Ein „Sports Car“ statt eines postbarocken Chromstahlgefährts

Es ist bemerkenswert, dass sich vor allem jene Amerikaner damals wie heute einen Porsche kaufen, die nicht zum Establishment zählen wollen. Und das auch bereits zu einer Zeit, da der Markenname noch die gebildeten Käufer in Übersee an den Namen von Hitlers „Wehrwirtschaftsführer“ erinnern musste. Der jungen Marke gelang es jedoch vor allem in den USA, sich von Anfang an als dynamischer Sportwagenhersteller mit grundsolider Ingenieurkunst zu profilieren. Ein „Sports Car“ eben, statt eines postbarocken Chromstahlgefährts.

Sicherlich hat dazu auch die Legende von einem Autoimporteur beigetragen. Max Hoffmann, ein gebürtiger Österreicher mit Wohnsitz in New York, überredete Anfang der 50er Jahre die Untertürkheimer Konstrukteure zu einem Wagen namens SL. In Zuffenhausen bat er die Porsches, doch beim 356er das Dach wegzuschneiden und einfach die Motorsportkompetenz in die Serienfertigung zu übertragen. Dadurch bereitete er mit einer ganz speziellen Kundschaft Porsches Weg in die USA. Da waren junge Wilde wie James Dean, der bekanntlich in einem 550 Porsche Spyder auf tragische Weise ums Leben kam. Oder der unnachahmliche Schauspieler Steve McQueen, der mit dem Film „Le Mans“ wie kein Zweiter die Hybris des internationalen Rennzirkus darstellte. Er ließ sich 1970 während wüster Szenen in dem echten Rennen des Langstreckenklassikers nur ungern vom Weissacher Werksfahrer Herbert Linge doubeln. Die Porsche-Fahrer zelebrieren in den USA das Fahrzeug mit quasi religiösem Kult – vielleicht um den landestypischen religiösen Fundamentalismus zu persiflieren.

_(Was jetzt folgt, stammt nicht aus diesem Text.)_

(* ===== verification/CoreAccess.v ===== *)
(** The memory accesses of a core: [core/core.{h,cc}] - [initiateMemoryAccess], which splits a
    range of bytes into accesses of cache lines, [accessMemory], [readInstructionMemory],
    [accessMemoryFast] and [nativeMemOp] - and [countInstructions].

    A core uses its memory manager through the interface of [MemoryManagerBase], the class
    [MemorySystem] here.  An access of the memory manager may have to wait for the network
    thread; the loop over the lines is then left with its local variables ([access]) and goes
    on when the answer is there ([continue_access]).  Calls of the performance model are
    events.  Addresses are [IntPtr], sizes [UInt32]. *)
From stdpp Require Import functions.
From S2P Require Import Prelude Timing BlockInfo CacheModel ShmemMsg TlbAtd StateResult Epoch.

(** [HitWhere::where_t] as a number, by which places are compared. *)
Definition where_code (w : HitWhere.where_t) : Z :=
  match w with
  | HitWhere.WHERE_FIRST => 0
  | HitWhere.L1I => 2 | HitWhere.L1_OWN => 3 | HitWhere.L2_OWN => 4 | HitWhere.L3_OWN => 5 | HitWhere.L4_OWN => 6
  | HitWhere.MISS => 7 | HitWhere.NUCA_CACHE => 8 | HitWhere.DRAM_CACHE => 9
  | HitWhere.DRAM => 10 | HitWhere.DRAM_LOCAL => 11 | HitWhere.DRAM_REMOTE => 12
  | HitWhere.CACHE_REMOTE => 13 | HitWhere.SIBLING => 14
  | HitWhere.L1_SIBLING => 17 | HitWhere.L2_SIBLING => 18 | HitWhere.L3_SIBLING => 19 | HitWhere.L4_SIBLING => 20
  | HitWhere.UNKNOWN => 21 | HitWhere.PREDICATE_FALSE => 22 | HitWhere.PREFETCH_NO_MAPPING => 23
  end.

Inductive MemModeled :=
  | MEM_MODELED_NONE | MEM_MODELED_COUNT | MEM_MODELED_COUNT_TLBTIME | MEM_MODELED_TIME | MEM_MODELED_FENCED | MEM_MODELED_RETURN.
#[global] Instance modeled_eq_dec : EqDecision MemModeled.
Proof. solve_decision. Defined.

(** What a core tells others: instructions queued for, and latencies reported to, its
    performance model, and accesses left to the trace manager. *)
Inductive event :=
  | MemAccessInstruction (latency address data_size : Z) (is_fence : bool)
  | TLBMissInstruction (latency : Z) (is_ifetch : bool)
  | handleMemoryLatency (latency : Z) (where_ : HitWhere.where_t)
  | TraceAccess (lock_signal : Core.lock_signal_t) (mem_op_type : Core.mem_op_t) (address data_size : Z).

(** ** The interface of memory managers *)

(** The arguments of [coreInitiateMemoryAccess]. *)
Record request := mk_request {
  q_mem_component : MemComponent.component_t;
  q_lock_signal : Core.lock_signal_t;
  q_mem_op_type : Core.mem_op_t;
  q_address : Z;
  q_offset : Z;
  q_data_buf : option bytes;
  q_data_length : Z;
  q_modeled : MemModeled;
}.
Definition answer : Type := HitWhere.where_t * option bytes.
Lemma stuck_perform s a : stuck s → (∃ c l p, (c < n)%nat ∧ users s c = mk_thread p (a :: l)) ∨ (∃ l p, net s = mk_thread p (a :: l)) →
  perform a (m_locks s) (sems s) = None.
Proof using Hnest.
  intros Hst Ht. destruct (perform a (m_locks s) (sems s)) as [x|] eqn:Hx; [|done]. exfalso.
  destruct Ht as [(c & l & p & Hc & E)|(l & p & E)]; eapply Hst; [by eapply user_acts|by eapply net_acts].
Qed.
Lemma stuck_user s c : inv s → stuck s → (c < n)%nat →
  (users s c = mk_thread Outside [] ∨ waits s c ∧ sems s (UserSem c) = O) ∨
  ∃ p i l, users s c = mk_thread p (Acq i :: l) ∧ (i < n)%nat ∧ m_locks s !! i = Some true.
Proof using Hoff Hn Hnest.
  intros Hi Hst Hc. destruct (users s c) as [p l] eqn:E. pose proof (iv_users _ Hi c Hc) as Hr. rewrite E in Hr. cbn in Hr.
  destruct l as [|a l].
  - left. left. destruct p; try done; exfalso.
    + eapply (Hst _ (user_begins _ _ _ s c _ _ _ Hc E (end_access _ _ _ _))).
    + destruct locked; [eapply (Hst _ (user_begins _ _ _ s c _ _ _ Hc E (end_miss _ _ _ _)))|eapply (Hst _ (user_begins _ _ _ s c _ _ _ Hc E (end_stack _ _ _ _)))].
    + by apply running_ready in Hr.
    + eapply (Hst _ (user_begins _ _ _ s c _ _ _ Hc E (woken _ _ _ _ _))).
    + by apply running_ready in Hr.
  - pose proof (stuck_perform s a Hst ltac:(left; eauto 6)) as Hx. pose proof (running_sem c p a l Hr) as Hsem.
    destruct a as [i|i|e|e]; cbn in Hx; try done.
    + right. exists p, i, l. split; [done|]. destruct (running_acq c p i l Hc Hr) as (Hi' & _).
      split; [done|]. destruct (m_locks s !! i) as [[]|] eqn:El; try done. apply lookup_ge_None in El. rewrite (ow_length _ _ _ (iv_owned _ Hi)) in El. lia.
    + left. right. destruct Hsem as (-> & -> & b & ->). split; [by exists b|]. by destruct (sems s (UserSem c)).
Qed.
Lemma net_running_nil p : net_running p [] → p = Outside ∨ p = InStack false ∨ ∃ c, (c < n)%nat ∧ p = Passed c.
Proof using Hnest. intros H. inversion H as [p' Hp|k Hk Ep E|k Hk Ep E| | |]; [done|by rewrite acqs_cons in E|by rewrite rels_cons in E|congruence]. Qed.
Lemma stuck_net s : inv s → stuck s →
  net s = mk_thread Outside [] ∨ ∃ p i l, net s = mk_thread p (Acq i :: l) ∧ (i < n)%nat ∧ m_locks s !! i = Some true.
Proof using Hoff Hn Hnest.
  intros Hi Hst. destruct (net s) as [p l] eqn:E. pose proof (iv_net _ Hi) as Hr. rewrite E in Hr. cbn in Hr.
  destruct l as [|a l].
  - left. destruct (net_running_nil p Hr) as [->|[->|(c & Hc & ->)]]; [done|exfalso..].
    + eapply (Hst _ (net_starts _ _ _ s _ _ _ E (net_done _ _ _))).
    + eapply (Hst _ (net_starts _ _ _ s _ _ _ E (net_again _ _ _ _))).
  - pose proof (stuck_perform s a Hst ltac:(right; eauto)) as Hx. pose proof (net_running_acts p a l Hr) as Ha.
    destruct a as [i|i|e|e]; cbn in Hx; try done.
    + right. exists p, i, l. split; [done|]. destruct Ha as (Hi' & _).
      split; [done|]. destruct (m_locks s !! i) as [[]|] eqn:El; try done. apply lookup_ge_None in El. rewrite (ow_length _ _ _ (iv_owned _ Hi)) in El. lia.
    + exfalso. destruct Ha as (c & Hc & -> & -> & ->). destruct (iv_waiting _ Hi c Hc E) as [Hz|Ha]; [by destruct (sems s (NetSem c)); [lia|]|].
      destruct (stuck_user s c Hi Hst Hc) as [[E'|[[b E'] Hz]]|(p & i & l & E' & _)]; destruct Ha as [Ha|(b' & Ha)]; try (rewrite E' in Ha; by destruct Ha);
        try lia; destruct (iv_passed _ Hi c Hc Ha) as [b'' Hb]; congruence.
Qed.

Felgenpflege mit dem Wattestäbchen

Der Firmenarchivar Dieter Landenberger hat mehrmals bei Treffen erlebt, wie Hunderte von Porsche-Fetischisten mit dem Wattestäbchen Felgen polieren: „Wer in den USA einen Porsche kauft, erhält seit Jahrzehnten nicht nur einen Wagen, sondern ein soziales Netzwerk und eine Community dazu“, sagt Landenberger. „Und das hat gar nichts mit Geld zu tun.“

Denn anders als in Deutschland seien beispielsweise die unkaputtbaren wie preisgünstigen Transaxle-Modelle vom Typ 924 oder 944 in den Vereinigten Staaten nicht als „Hausfrauen-Porsche“ verschrien. „Wer ein Stuttgarter Rössle auf der Haube hat, gehört dazu – oder wer zum Auftakt der regelmäßigen Clubtreffen Fallerslebens ,Deutschlandlied‘ gerade so beherrscht wie den ‚Star Spangled Banner‘.“

Bei der Vernissage am heutigen Samstag wird es wohl kaum zum Absingen irgendwelcher Hymnen kommen. Man ist ja im Porsche-Museum vollständig im Allerheiligsten angekommen – aus Sicht der vereinten Porsche-Pilgerer.